Gotcha: `M x y x y` is "M then L"

This one bit me immediately.

M 10 10 20 20 30 30

The natural read is "three moveto's in a row." The spec says otherwise: only the first pair is M, the rest are implicit lineto's.

If a moveto is followed by multiple pairs of coordinates, the subsequent pairs are treated as implicit lineto commands.
— SVG 2 Paths §8.3.2

Other commands (L, C, Q) do implicitly repeat themselves — M is the odd one out, substituting a different command for its own repetitions. The parser carries a firstIteration flag just to handle this:

let firstIteration = true;
while (/* coords still coming */) {
  if (upper === 'M') {
    const p = readPoint(cursor);
    const abs = isRelative ? rel(currentPoint, p) : p;
    if (firstIteration) {
      out.push({ kind: 'M', p: abs });
      subpathStart = abs;
    } else {
      out.push({ kind: 'L', p: abs });  // ← the trap
    }
    currentPoint = abs;
  }
  // ... other commands
  firstIteration = false;
}

Gotcha: S and T reflect the previous control point

S is "another cubic bezier, but reuse the previous C's second control point, reflected around the current point." Concretely:

M 0 0 C 10 0 20 10 30 10 S 50 20 60 20
              ^^^^^
              previous c2 = (20, 10)
              reflect through (30, 10)
              → implicit new c1 = (40, 10)

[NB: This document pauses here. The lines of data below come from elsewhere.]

(** [build] returns an [exitError] exactly when, after pairs of
    arguments read without incident, a list or output option in an
    option position is directly followed by the empty string as its
    value; the error is [Expected argument after] that option, with
    code 1, and nothing has happened by then. *)
Theorem build_rejects_only_an_empty_value
    (args : list string) (w0 w1 : World) (e : exitError) :
  build Match Glob Lstat Readlink getpwuid_r getgrgid_r OpenList OpenFile
    goHome Open NewWriter WriteHeader Copy CloseTar gzip args w0
  = Done (w1, Some (ExitError e))
  <-> w1 = w0 /\
      exists pairs flag rest listPaths outPaths,
        args = pairs ++ flag :: "" :: rest /\
        Nat.even (length pairs) = true /\
        readPairs pairs [] [] = Done (Options listPaths outPaths) /\
        isHelp flag = false /\
        (isList flag || isOutput flag) = true /\
        e = expectedArgument flag.
Proof.
  unfold build. rewrite buildLoop_skipn by lia. cbn [skipn]. split.
  - intros Hbuild.
    destruct (readPairs args [] []) as [[|e'|listPaths outPaths]|] eqn:Hread;
      try discriminate.
    + injection Hbuild as <- <-. split; [reflexivity|].
      exact (readPairs_rejected _ _ _ Hread).
    + destruct (runBuild _ _ _ _ _ _ _ _ _ _ _ _ _ _ _ _ _ _)
        as [[w [err|]]|]; discriminate.
  - intros [-> [pairs [flag [rest [listPaths [outPaths
             [-> [Heven [Hpairs [Hhelp [Hflag ->]]]]]]]]]]].
    rewrite (readPairs_app _ Heven _ _ _ Hpairs). cbn [readPairs].
    rewrite Hhelp.
    destruct (isList flag); [reflexivity|].
    destruct (isOutput flag); [reflexivity|discriminate].
Qed.



End CommandLineProperties.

Reflection is algebraically trivial:

function reflect(around: Point, p: Point): Point {
  return { x: 2 * around.x - p.x, y: 2 * around.y - p.y };
}

The spec also says: if the previous command wasn't a C or S (or Q/T for T), the reflection point degenerates to the current point (because there's nothing to reflect). Forgetting that rule ships broken paths when someone mixes L and S.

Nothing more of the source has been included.